Leslie Caldwell, assistant attorney general for the criminal division at the Department of Justice, said in a recent presentation: “We are stepping up our prosecutions of corporations involved in healthcare fraud. Corporate healthcare fraud cases are a natural fit for us in light of our healthcare fraud expertise and our prosecutions of corporate cases in the financial fraud and foreign bribery arenas. We have numerous ongoing corporate healthcare fraud investigations, and we are determined to bring more.”
Healthcare attorney Peter Zeindenberg, a partner in the Washington officer of the law firm Arent Fox, says that the Justice Department’s warning is aimed at top executives at hospitals and other healthcare organizations where fraudulent activities, ranging from false Medicare billing to illegal kick-backs, are taking place.
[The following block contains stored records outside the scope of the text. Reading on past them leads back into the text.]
Lemma stores_task p G t : stores p G -> stores (take_task p t) G.
Proof. intros [H1 H2 H3 (m & lg & L & [S Y HL Hs Hd])]. split; auto. exists m, lg, L. split; [destruct S; now split|destruct Y; now split|exact HL|exact Hs|exact Hd]. Qed.

Lemma stores_insert p G src es es' : stores p G -> G !! src = Some es -> (S src < length G)%nat -> Forall edge_ok es' -> sorted_edges es' ->
  graph_fits (<[src := es']> G) /\ Forall sorted_edges (<[src := es']> G) /\ <[src := es']> G !! (length (<[src := es']> G) - 1)%nat = Some [].
Proof.
  intros [H1 H2 H3 _] He Hs Hok Hsort. split; [now apply (fits_insert G src es')|]. split; [now apply Forall_insert|].
  rewrite length_insert, list_lookup_insert_ne by lia. exact H3.
Qed.

Lemma length_size (G : list (list cell)) : (length G <= size G)%nat.
Proof. induction G as [|es G IH]; cbn [length size]; lia. Qed.

(** A list cut at the same length in two ways. *)
Lemma cut_same {X} (a b x y : list X) : a ++ b = x ++ y -> length a = length x -> a = x /\ b = y.
Proof. intros H Hl. now apply app_inj_1 in H. Qed.

Section Operations.
Context (p : PMA) (G : list (list cell)) (m lg : Z) (L : list (list cell)) (src : nat) (es : list cell).
#[local] Abbreviation w := (leaf lg).
#[local] Abbreviation k0 := (head G src).
Hypothesis HG : graph_fits G.
Hypothesis Hb : balanced p G m lg L.
Hypothesis Hes : G !! src = Some es.
Hypothesis Hsrc : (S src < length G)%nat.

(** The elements before and from edge [t] on. *)
Lemma concat_cut A l1 l2 B t : L = A ++ (l1 ++ l2) :: B -> (length (concat A) + length l1 = k0 + 1 + t)%nat -> (t <= length es)%nat ->
  concat A ++ l1 = (entries 0 (take src G) ++ [sentinel src]) ++ take t es /\ l2 ++ concat B = drop t es ++ entries (S src) (drop (S src) G).
Proof.
  intros EL Hj Ht. destruct (entries_around G src es Hes) as [E1 E2]. apply cut_same; [|rewrite (length_app (concat A)), (length_app _ (take t es)), E2, length_take; lia].
  pose proof Hb as [_ [_ _ He _ _ _] _ _ _]. transitivity (entries 0 G).
  - rewrite <- He, EL, concat_app. cbn [concat]. now rewrite <- !app_assoc.
  - rewrite E1, <- !app_assoc, (app_assoc (take t es)), take_drop. reflexivity.
Qed.

Lemma insert_edge A l1 l2 B t v d nd : L = A ++ (l1 ++ l2) :: B -> (length (concat A) + length l1 = k0 + 1 + t)%nat -> (t <= length es)%nat -> l1 ++ l2 <> [] ->
  nodes p !! src = Some nd -> 0 <= d < SENT_VAL -> Forall edge_ok es -> match l2 with c :: _ => c.2 <> d | [] => True end -> Z.of_nat (length (entries 0 G)) + 1 < 2 ^ 31 ->
  let es' := take t es ++ (v, d) :: drop t es in
  let p1 := set_nodes p (<[src := set_num_neighbors (Z.of_nat (length es')) nd]> (nodes p)) in
  exists p' m' lg' L', insert p1 (Z.of_nat (w * length A + length l1)) d v = Some p' /\ balanced p' (<[src := es']> G) m' lg' L'.
Proof.
  intros EL Hj Ht Hne Hnd Hd Hok Hdiff Hsz es' p1. destruct (concat_cut A l1 l2 B t EL Hj Ht) as [C1 C2]. pose proof Hb as [Hs [Hc Hw He HN Hf (e & Hns & Hend)] HL Hst Hde].
  assert (Hok' : Forall edge_ok es') by (unfold es'; rewrite <- (take_drop t es) in Hok; apply Forall_app in Hok as [F1 F2]; apply Forall_app; split; [exact F1|now constructor]).
  assert (Hent : entries 0 (<[src := es']> G) = concat (A ++ (l1 ++ (v, d) :: l2) :: B)).
  { rewrite (entries_insert G src es es' Hes). unfold es'. rewrite concat_app. cbn [concat]. rewrite <- (app_assoc l1), (app_assoc (concat A)), C1. cbn [app]. rewrite C2, <- !app_assoc. reflexivity. }
  assert (Len : length es' = S (length es)) by (unfold es'; rewrite length_app, length_take; cbn [length]; rewrite length_drop; lia).
  destruct (nodes_set_degree G src es es' Hes _ _ _ Hns) as (x & Hx & _ & _ & Hns'). assert (x = nd) as -> by congruence.
  rewrite EL in Hc, HL, Hst, Hde, Hf, Hw. apply (insert_at p1 (<[src := es']> G) m lg A l1 l2 B v d (pos_of w L G) e); auto.
  - now apply (fits_insert G src es').
  - lia.
  - rewrite length_insert. exact Hend.
  - intros k Hk. rewrite length_insert in Hk. pose proof (head_insert G src es es' Hes k ltac:(lia)) as Hh. unfold pos_of. rewrite EL. apply f_equal.
    destruct (Nat.leb_spec k src) as [L1|L1].
    + rewrite Hh, (proj2 (Nat.ltb_lt _ _)); [reflexivity|]. destruct (Nat.eq_dec k src) as [->|]; [lia|]. pose proof (head_lt G k src). lia.
    + pose proof (head_S G src es Hes) as H1. assert (H2 : (head G (S src) <= head G k)%nat) by (destruct (Nat.eq_dec (S src) k) as [->|]; [lia|]; pose proof (head_lt G (S src) k); lia).
      rewrite (proj2 (Nat.ltb_ge _ _)), (proj2 (Nat.eqb_neq _ _)) by lia. f_equal. lia.
  - destruct l2; [exact I|]. auto.
  - rewrite Hent, concat_app, length_app. rewrite <- He, EL, concat_app, length_app in Hsz. cbn [concat] in *. rewrite !length_app in *. cbn [length]. lia.
Qed.

(** An edge lies in a leaf, between others. *)
Lemma edge_split t v d : es !! t = Some (v, d) -> exists A l1 l2 B, L = A ++ (l1 ++ (v, d) :: l2) :: B /\ (length (concat A) + length l1 = k0 + 1 + t)%nat
  /\ place w L (k0 + 1 + t) = (w * length A + length l1)%nat.
Proof.
  intros Ht. pose proof Hb as [_ [_ _ He _ _ _] _ _ _]. pose proof (entry_at G src es Hes Hsrc t (v, d) Ht) as E. rewrite <- He in E. destruct (place_split w L _ (lookup_lt_Some _ _ _ E)) as (A & l1 & c & l2 & B & EL & E1 & E2 & E3).
  assert (c = (v, d)) as -> by congruence. exists A, l1, l2, B. auto.
Qed.

Lemma remove_edge_at t v d nd : es !! t = Some (v, d) -> nodes p !! src = Some nd -> Forall edge_ok es -> (5 <= length G)%nat -> Z.of_nat (length (entries 0 G)) < 2 ^ 31 ->
  let es' := take t es ++ drop (S t) es in
  let p1 := set_nodes p (<[src := set_num_neighbors (Z.of_nat (length es')) nd]> (nodes p)) in
  exists p' m' lg' L', remove p1 (Z.of_nat (place w L (k0 + 1 + t))) = Some p' /\ balanced p' (<[src := es']> G) m' lg' L'.
Proof.
  intros Ht Hnd Hok H5 Hsz es' p1. destruct (edge_split t v d Ht) as (A & l1 & l2 & B & EL & Hj & Er). pose proof (lookup_lt_Some _ _ _ Ht) as Lt.
  destruct (concat_cut A l1 ((v, d) :: l2) B t EL Hj ltac:(lia)) as [C1 C2]. pose proof Hb as [Hs [Hc Hw He HN Hf (e & Hns & Hend)] HL Hst Hde].
  assert (Ed : drop t es = (v, d) :: drop (S t) es) by (now apply drop_S). rewrite Ed in C2. cbn [app] in C2. injection C2 as C2.
  assert (Hok' : Forall edge_ok es').
  { pose proof Hok as Ho. rewrite <- (take_drop t es), Ed in Ho. apply Forall_app in Ho as [F1 F2]. apply Forall_app. split; [exact F1|]. now apply Forall_cons_iff in F2 as [_ F2]. }
  assert (Hent : entries 0 (<[src := es']> G) = concat (A ++ (l1 ++ l2) :: B)).
  { rewrite (entries_insert G src es es' Hes). unfold es'. rewrite concat_app. cbn [concat]. rewrite <- (app_assoc l1), (app_assoc (concat A)), C1, C2, <- !app_assoc. reflexivity. }
  assert (Len : S (length es') = length es) by (unfold es'; rewrite length_app, length_take, length_drop; lia).
  destruct (nodes_set_degree G src es es' Hes _ _ _ Hns) as (x & Hx & _ & _ & Hns'). assert (x = nd) as -> by congruence.
  pose proof (entries_around G src es Hes) as [_ Hk0]. rewrite EL in Hc, HL, Hst, Hde, Hf, Hw. rewrite Er.
  assert (Lent : (length (entries 0 (<[src := es']> G)) + 1 = length (entries 0 G))%nat).
  { rewrite Hent, <- He, EL, !concat_app, !length_app. cbn [concat]. rewrite !length_app. cbn [length]. lia. }
  apply (remove_at p1 (<[src := es']> G) m lg A l1 l2 B (v, d) (pos_of w L G) e); auto.
  - now apply (fits_insert G src es').
  - destruct A as [|l A]; [|exact Hf]. cbn in Hj |- *. destruct l1; [cbn in Hj; lia|discriminate].
  - lia.
  - rewrite length_insert. exact Hend.
  - intros k Hk. rewrite length_insert in Hk. pose proof (head_insert G src es es' Hes k ltac:(lia)) as Hh. unfold pos_of. rewrite EL. apply f_equal.
    destruct (Nat.leb_spec k src) as [L1|L1].
    + rewrite Hh, (proj2 (Nat.ltb_lt _ _)); [reflexivity|]. destruct (Nat.eq_dec k src) as [->|]; [lia|]. pose proof (head_lt G k src). lia.
    + pose proof (head_S G src es Hes) as H1. assert (H2 : (head G (S src) <= head G k)%nat) by (destruct (Nat.eq_dec (S src) k) as [->|]; [lia|]; pose proof (head_lt G (S src) k); lia).
      rewrite (proj2 (Nat.ltb_ge _ _)) by lia. f_equal. lia.
  - rewrite length_entries. assert (X : (length (<[src := es']> G) <= size (<[src := es']> G))%nat) by apply length_size. rewrite length_insert in X. lia.
  - lia.
Qed.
For the most part, fraud-related cases against healthcare organizations have often ended up with restitution or settlements, not criminal prosecutions of executives that involve prison time, he says. “Companies have been able to resolve these cases by entering into non-prosecution or deferred prosecution agreements and leave individual executives untouched,” he says. In large part due to public pushback on corporate executives too often getting passes, the Justice Department is sending out signals that it “wants to serve up executives on a silver platter,” for misconduct that includes healthcare fraud, Zeidenberg says. But the attorney says he’s “somewhat dubious” that will actually happen.
OIG Crack Down
In addition to the Justice Department’s efforts, the Department of Health and Human Services’ Office of Inspector General is also stepping up its fraud crackdown activities. OIG often gets involved in criminal cases against owners of small medical companies or clinics – or individual physicians – where false billing and identity fraud is alleged, says Scott Lampert, assistant special agent in charge of the HHS OIG’s New York Regional Office, Office of Investigations. “Cases involving identity theft are a growing problem,” he tells Information Security Media Group. “Medical ID numbers are an ATM card to fraudsters.”
One of the largest “and most blatant” such cases to date was the prosecution and conviction of the owner of a Long Island, N.Y., medical supply company who posed as a clinician when visiting nursing homes. Helene Michel entered nursing homes pretending she was a clinician and stole information from patient charts, submitting more than $7 million in fraudulent Medicare billing using those records, Lampert says. In April 2013, Michel was convicted on charges of healthcare fraud and wrongful disclosure of individually identifiable health information. She was sentenced to 12 years federal prison time and ordered to pay more than $4.4 million in restitution. Her husband and co-conspirator, Etienne Allonce, for the second year in a row tops the HHS OIG’s “most wanted” fugitive list. Joseph Giambalvo, special agent with the HHS OIG’s New York regional office, tells ISMG that Allonce is believed to be in Haiti. “We have an arrest warrant out for him,” he says. The fraud case involving Allonce and Michel “is one of the largest medical identity theft cases we’ve had, and the first prosecution in the Northeast of a HIPAA case for the misuse of personal health information for profit,” Lampert says.